§ Extracted records:
(** The remote API and the database, as state machines over a state [W]
    of their own.  [send] answers a request with a response, or with the
    message of the transport error [requests] raises; [execute] answers
    with the rows, or with the message of the driver's error. *)
Class Outside (W : Type) := {
  send : request → W → (string + response) * W;
  execute : db_request → W → (string + list Record) * W
}.

(** ** Program state *)

Inductive level := INFO | WARNING | ERROR.

(** The pieces of a formatted log message: literal text (with the [str]
    of interpolated scalars spliced in) and the [repr] of a row or of a
    decoded response, kept as the object. *)
Inductive log_arg :=
| Text (s : string)
| ReprRecord (r : Record)
| ReprBody (b : body).

Record ErrorDetail := { record : Record; error : string }.

(** The summary dictionary of [sync_from_database]. *)
Record Summary := {
  created : nat;
  updated : nat;
  errors : nat;
  error_details : list ErrorDetail
}.

Record state (W : Type) := {
  environ : gmap string string;        (* os.environ *)
  modules : gset string;               (* the modules [import] finds *)
  world : W;
  calls : list request;                (* requests sent, oldest first *)
  log : list (level * list log_arg);   (* logger output, oldest first *)
  stdout : list string;                (* the argument of each print, oldest first *)
  summary : Summary                    (* the summary being filled *)
}.
Arguments environ {W} _.
Arguments modules {W} _.
Arguments world {W} _.
Arguments calls {W} _.
Arguments log {W} _.
Arguments stdout {W} _.
Arguments summary {W} _.

Inductive result (A : Type) :=
| Ok (a : A)
| Raise (e : exception).
Arguments Ok {A} a.
Arguments Raise {A} e.

(** A computation: runs from a state, returns or raises. *)
Definition M (W A : Type) : Type := state W → result A * state W.

Section Effects.
Context {W : Type}.

Definition ret {A} (a : A) : M W A := fun st => (Ok a, st).
(** * wifi-tally-esp32: the control loop of the tally light

    A shallow embedding of [src/tally/ESP32-ArduinoIDE-WebUI.ino]
    (functions [loop], [checkWiFiConnection], [logMessage],
    [logMessageOnce], [updateLEDs], [handleReceivedMessage],
    [diffMicroSeconds] and [sendTallyStatus]) together with the facts
    about it that the specification states.

    Conventions.
    - The target is the ESP32: [int] is a 32-bit two's complement
      integer, [unsigned long] a 32-bit unsigned integer.  Machine
      integers are values of [Z]; every narrowing the C++ code performs
      is written out ([to_uint8], [to_uint16], [to_uint32], [to_int32]).
    - C strings are [list ascii] without the terminating NUL; the
      Arduino [String] object [lastStatus] is a [string].
    - Everything the sketch reads from the outside world during one
      call of [loop] (link status, datagram, clocks, button, and the
      indeterminate contents of uninitialised stack memory) is a field
      of the record [Env]; everything it does to the outside world is
      an [Event].  A procedure is a function from the global state to
      the new state and the events it produced, in order. *)

From Stdlib Require Import ZArith Ascii String Bool Lia.
From stdpp Require Import base list strings gmap.

Open Scope Z_scope.

(** ** Machine integers *)

Definition to_uint8 (z : Z) : Z := z mod 256.
Definition to_uint16 (z : Z) : Z := z mod 65536.
Definition to_uint32 (z : Z) : Z := z mod 4294967296.
Definition to_int32 (z : Z) : Z := (z + 2147483648) mod 4294967296 - 2147483648.

Definition INT_MAX : Z := 2147483647.
Definition INT_MIN : Z := -2147483648.
Definition ULONG_MAX : Z := 4294967295.

(** [int * int] as the target computes it: the low 32 bits of the
    product, read as a signed number. *)
Definition int_mul (a b : Z) : Z := to_int32 (a * b).

(** ** The C library: [strlen], [isspace], [sscanf]

    [sscanf] is not part of the repository; it is modelled after
    ISO C (7.21.6.2) for the directives the sketch uses: ordinary
    characters, white space, [%d] and [%x] without field width. *)

Definition code (c : ascii) : Z := Z.of_N (N_of_ascii c).

Definition NUL : ascii := "000"%char.

Definition isspace (c : ascii) : bool :=
  (code c =? 32) || ((9 <=? code c) && (code c <=? 13)).

Definition strlen (s : list ascii) : Z := Z.of_nat (length s).

(** Value of [c] as a digit in base 10 or 16. *)
Definition digit_of (base : Z) (c : ascii) : option Z :=
  let n := code c in
  if (48 <=? n) && (n <=? 57) then Some (n - 48)
  else if (base =? 16) && (97 <=? n) && (n <=? 102) then Some (n - 87)
  else if (base =? 16) && (65 <=? n) && (n <=? 70) then Some (n - 55)
  else None.

Fixpoint skip_ws (s : list ascii) : list ascii :=
  match s with
  | c :: r => if isspace c then skip_ws r else s
  | [] => []
  end.

(** Longest run of digits at the head of [s]: accumulated value,
    whether at least one digit was seen, unread input. *)
Fixpoint scan_digits (base acc : Z) (seen : bool) (s : list ascii)
  : Z * bool * list ascii :=
  match s with
  | c :: r =>
      match digit_of base c with
      | Some d => scan_digits base (acc * base + d) true r
      | None => (acc, seen, s)
      end
  | [] => (acc, seen, [])
  end.

Definition scan_sign (s : list ascii) : bool * list ascii :=
  match s with
  | c :: r =>
      if Ascii.eqb c "-" then (true, r)
      else if Ascii.eqb c "+" then (false, r)
      else (false, s)
  | [] => (false, [])
  end.

(** The optional [0x] / [0X] prefix a [%x] conversion accepts. *)
Definition scan_0x (s : list ascii) : list ascii :=
  match s with
  | z :: x :: r =>
      if Ascii.eqb z "0" && (Ascii.eqb x "x" || Ascii.eqb x "X") then r else s
  | _ => s
  end.

(** [%d]: white space is skipped, then an optional sign and a non-empty
    run of decimal digits is converted as [strtol] does (out-of-range
    values saturate) and stored in an [int]. *)
Definition conv_d (s : list ascii) : option (Z * list ascii) :=
  let '(neg, s1) := scan_sign (skip_ws s) in
  let '(v, seen, rest) := scan_digits 10 0 false s1 in
  if seen
  then Some (Z.max INT_MIN (Z.min INT_MAX (if neg then - v else v)), rest)
  else None.

(** [%x]: as [%d] with an optional [0x] prefix and hexadecimal digits,
    converted as [strtoul] does; the sketch passes an [int *], so the
    32 bits are read back as a signed number. *)
Definition conv_x (s : list ascii) : option (Z * list ascii) :=
  let '(neg, s1) := scan_sign (skip_ws s) in
  let '(v, seen, rest) := scan_digits 16 0 false (scan_0x s1) in
  if seen
  then let u := Z.min ULONG_MAX v in
       Some (to_int32 (if neg then - u else u), rest)
  else None.

Inductive directive : Type :=
  | Lit (c : ascii)
  | White
  | ConvD
  | ConvX.

(** Reading of a format string into its directives. *)
Fixpoint parse_format (f : list ascii) : list directive :=
  match f with
  | [] => []
  | c :: r =>
      if Ascii.eqb c "%" then
        match r with
        | k :: r' =>
            if Ascii.eqb k "d" then ConvD :: parse_format r'
            else if Ascii.eqb k "x" then ConvX :: parse_format r'
            else Lit k :: parse_format r'
        | [] => []
        end
      else if isspace c then White :: parse_format r
      else Lit c :: parse_format r
  end.

(** Execution of the directives on the input: the converted values, in
    order, up to the first directive that fails. *)
Fixpoint scan (fmt : list directive) (input : list ascii) : list Z :=
  match fmt with
  | [] => []
  | Lit c :: fmt' =>
      match input with
      | c' :: r => if Ascii.eqb c c' then scan fmt' r else []
      | [] => []
      end
  | White :: fmt' => scan fmt' (skip_ws input)
  | ConvD :: fmt' =>
      match conv_d input with
      | Some (v, r) => v :: scan fmt' r
      | None => []
      end
  | ConvX :: fmt' =>
      match conv_x input with
      | Some (v, r) => v :: scan fmt' r
      | None => []
      end
  end.

(** The eight [int] locals of [handleReceivedMessage]. *)
Record Locals : Type := mkLocals {
  opR : Z; opG : Z; opB : Z;
  stR : Z; stG : Z; stB : Z;
  patternNumber : Z;
  duration : Z
}.

Definition command_format : list directive :=
  parse_format (list_ascii_of_string "O%d/%d/%d S%d/%d/%d 0x%x %d").

(** Whether the input ends before the first conversion has completed
    (an input failure: an ordinary character or the first conversion
    finds nothing left to read), in which case [sscanf] returns EOF. *)
Fixpoint input_fails_first (fmt : list directive) (input : list ascii) : bool :=
  match fmt with
  | [] => false
  | Lit c :: fmt' =>
      match input with
      | c' :: r => if Ascii.eqb c c' then input_fails_first fmt' r else false
      | [] => true
      end
  | White :: fmt' => input_fails_first fmt' (skip_ws input)
  | ConvD :: _ | ConvX :: _ =>
      match skip_ws input with
      | [] => true
      | _ :: _ => false
      end
  end.

Definition EOF : Z := -1.

(** [sscanf(data, "O%d/%d/%d S%d/%d/%d 0x%x %d", &opR, ..., &duration)]:
    the k-th converted value is stored through the k-th pointer; a
    local whose conversion was not reached keeps the value [g] it had
    before the call.  Returns the number of assignments, or EOF when
    the input ends before the first conversion; the sketch discards
    the result. *)
Definition sscanf_command (data : list ascii) (g : Locals) : Z * Locals :=
  let vals := scan command_format data in
  (if input_fails_first command_format data then EOF
   else Z.of_nat (length vals),
   {| opR := default (opR g) (vals !! 0%nat);
      opG := default (opG g) (vals !! 1%nat);
      opB := default (opB g) (vals !! 2%nat);
      stR := default (stR g) (vals !! 3%nat);
      stG := default (stG g) (vals !! 4%nat);
      stB := default (stB g) (vals !! 5%nat);
      patternNumber := default (patternNumber g) (vals !! 6%nat);
      duration := default (duration g) (vals !! 7%nat) |}).

Definition str (s : string) : list ascii := list_ascii_of_string s.

(** [snprintf(buffer, size, fmt, arg)] for a format whose only
    conversion is [%s]: the expansion, cut to [size - 1] characters. *)
Fixpoint expand_s (fmt arg : list ascii) : list ascii :=
  match fmt with
  | [] => []
  | c :: r =>
      if Ascii.eqb c "%" then
        match r with
        | k :: r' =>
            if Ascii.eqb k "s" then arg ++ expand_s r' arg
            else k :: expand_s r' arg
        | [] => []
        end
      else c :: expand_s r arg
  end.

Definition snprintf_s (size : nat) (fmt arg : list ascii) : list ascii :=
  take (size - 1) (expand_s fmt arg).

(** The characters of a [char] array up to its first NUL. *)
Fixpoint c_str (buf : list ascii) : list ascii :=
  match buf with
  | [] => []
  | c :: r => if Ascii.eqb c NUL then [] else c :: c_str r
  end.

(** ** The device: state, environment, events *)

(** The globals of the sketch that the control loop touches.  [strip]
    is the pixel buffer of the [Adafruit_NeoPixel] object, one packed
    [0x00RRGGBB] colour per LED. *)
Record State : Type := mkState {
  deviceName : list ascii;
  hubIp : list ascii;
  hubPort : Z;
  ledCount : Z;
  strip : list Z;
  timeLastPackageReceived : Z;
  lastStatus : string
}.

Definition set_strip (px : list Z) (s : State) : State :=
  mkState (deviceName s) (hubIp s) (hubPort s) (ledCount s) px
          (timeLastPackageReceived s) (lastStatus s).

Definition set_timeLastPackageReceived (t : Z) (s : State) : State :=
  mkState (deviceName s) (hubIp s) (hubPort s) (ledCount s) (strip s)
          t (lastStatus s).

Definition set_lastStatus (m : string) (s : State) : State :=
  mkState (deviceName s) (hubIp s) (hubPort s) (ledCount s) (strip s)
          (timeLastPackageReceived s) m.

(** What one call of [loop] reads from outside, in the order of the
    reads.  Clock readings are reduced to 32 bits where they are used. *)
Record Env : Type := mkEnv {
  wifi_check : bool;      (* WiFi.status() == WL_CONNECTED in checkWiFiConnection *)
  wifi_loop : bool;       (* the same test in loop *)
  packet : list ascii;    (* the pending datagram, [] when there is none *)
  stack : nat -> ascii;   (* incomingPacket before udp.read *)
  locals : Locals;        (* the int locals before sscanf *)
  micros_recv : Z;        (* micros() in handleReceivedMessage *)
  micros_diff : Z;        (* micros() in diffMicroSeconds *)
  millis_now : Z;         (* millis() in loop *)
  wifi_send : bool;       (* WiFi.status() == WL_CONNECTED in sendTallyStatus *)
  button_low : bool       (* digitalRead(RESET_BUTTON_PIN) == LOW *)
}.

Inductive Event : Type :=
  | SerialLine (line : string)
  | StripShow (pixels : list Z)
  | Delay (ms : Z)
  | UdpSend (host : list ascii) (port : Z) (payload : list ascii)
  | WifiReconnect
  | ResetSettings.

Definition Proc : Type := State -> State * list Event.

Definition skip : Proc := fun s => (s, []).
Definition emit (ev : Event) : Proc := fun s => (s, [ev]).
Definition andthen (p q : Proc) : Proc := fun s =>
  let '(s1, l1) := p s in
  let '(s2, l2) := q s1 in
  (s2, l1 ++ l2).

Declare Scope proc_scope.
Delimit Scope proc_scope with proc.
Bind Scope proc_scope with Proc.
Notation "p ;; q" := (andthen p q)
  (at level 100, q at level 200, right associativity) : proc_scope.

(** ** The procedures of the sketch *)

Definition logMessage (level message : string) : Proc :=
  emit (SerialLine (level ++ ": " ++ message)).
Lemma omap_fst_sublist {A B : Type} (f : nat * A -> option (nat * B))
    (l : list (nat * A)) :
  (forall p q, f p = Some q -> q.1 = p.1) ->
  sublist (map fst (omap f l)) (map fst l).
Proof.
  intros Hf. induction l as [|p l IH]; cbn; [constructor|].
  destruct (f p) as [q|] eqn:Hp; cbn.
  - rewrite (Hf _ _ Hp). by apply sublist_skip.
  - by apply sublist_cons.
Qed.

Lemma filter_fst_sublist {A : Type} (f : nat * A -> bool) (l : list (nat * A)) :
  sublist (map fst (List.filter f l)) (map fst l).
Proof.
  induction l as [|p l IH]; cbn; [constructor|].
  destruct (f p); cbn; [by apply sublist_skip|by apply sublist_cons].
Qed.

Lemma numbered_NoDup {A : Type} (l : list A) (i : nat) :
  NoDup (map fst (numbered i l)).
Proof. rewrite numbered_fst. apply NoDup_seq. Qed.

Lemma reader_candidates_NoDup (reader : csv_reader) :
  NoDup (map fst (reader_candidates reader)).
Proof.
  unfold reader_candidates. destruct (header_ok reader); [|constructor].
  exact (sublist_NoDup _ _ (numbered_NoDup _ _) (filter_fst_sublist _ _)).
Qed.

Lemma json_candidates_NoDup (f : json_file) :
  NoDup (map fst (json_candidates f)).
Proof.
  unfold json_candidates.
  destruct (top f);
    refine (sublist_NoDup _ _ (numbered_NoDup _ _) (omap_fst_sublist _ _ _)).
  - intros [i [o|]] q; cbn; [|done]. by intros [= <-].
  - intros [i [|o| |e]] q; cbn; try done. by intros [= <-].
  - intros [i [|o| |e]] q; cbn; try done. by intros [= <-].
Qed.
(** * py_shell_creator: the schema compiler and the function descriptor

    A shallow embedding of [src/py_shell_creator/api.py]:
    [create_schema_object_from_annotation], [ShellFunctionDescriptor],
    [Shell], and the two dispatch paths ([CommandLineApp.exec] and the
    Flask end point of [WebService]).

    Python values are modelled by [value]; a Python [dict] is an
    association list in insertion order whose keys are strings; a raised
    exception is the [Raise] outcome of [result]. *)

From Stdlib Require Import List String ZArith Bool Lia.
Import ListNotations.
Open Scope string_scope.
Open Scope list_scope.

Set Implicit Arguments.
Set Warnings "-register-all".

(** ** Python values *)

Module Py.

(** The JSON-shaped values that can occur in a schema object, in the
    metadata of [Annotated], among the arguments of [Literal], as a default
    value or as a request payload. *)
Inductive value : Type :=
| VNone
| VBool (b : bool)
| VInt (z : Z)
| VStr (s : string)
| VList (l : list value)
| VDict (d : list (string * value)).

(** The exceptions the modelled code can raise. *)
Inductive exn : Type :=
| ValueError (msg : string)
| KeyError (key : string)
| AttributeError (attr : string)
| TypeError (msg : string)
| IndexError (msg : string)
| ValidationError (msg : string)
| ArgumentTypeError (msg : string)
| ArgumentError (msg : string)
| NotFound (url : string).

(** [str(e)] *)
Definition message (e : exn) : string :=
  match e with
  | ValueError m | KeyError m | AttributeError m | TypeError m
  | IndexError m | ValidationError m | ArgumentTypeError m
  | ArgumentError m | NotFound m => m
  end.

Inductive result (A : Type) : Type :=
| Ok (a : A)
| Raise (e : exn).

§ Problem to work on: Which lines of the listing contain the string "hubPort"? Copy each of them.

§ Answer area:
  hubPort : Z;
  mkState (deviceName s) (hubIp s) (hubPort s) (ledCount s) px
  mkState (deviceName s) (hubIp s) (hubPort s) (ledCount s) (strip s)
  mkState (deviceName s) (hubIp s) (hubPort s) (ledCount s) (strip s)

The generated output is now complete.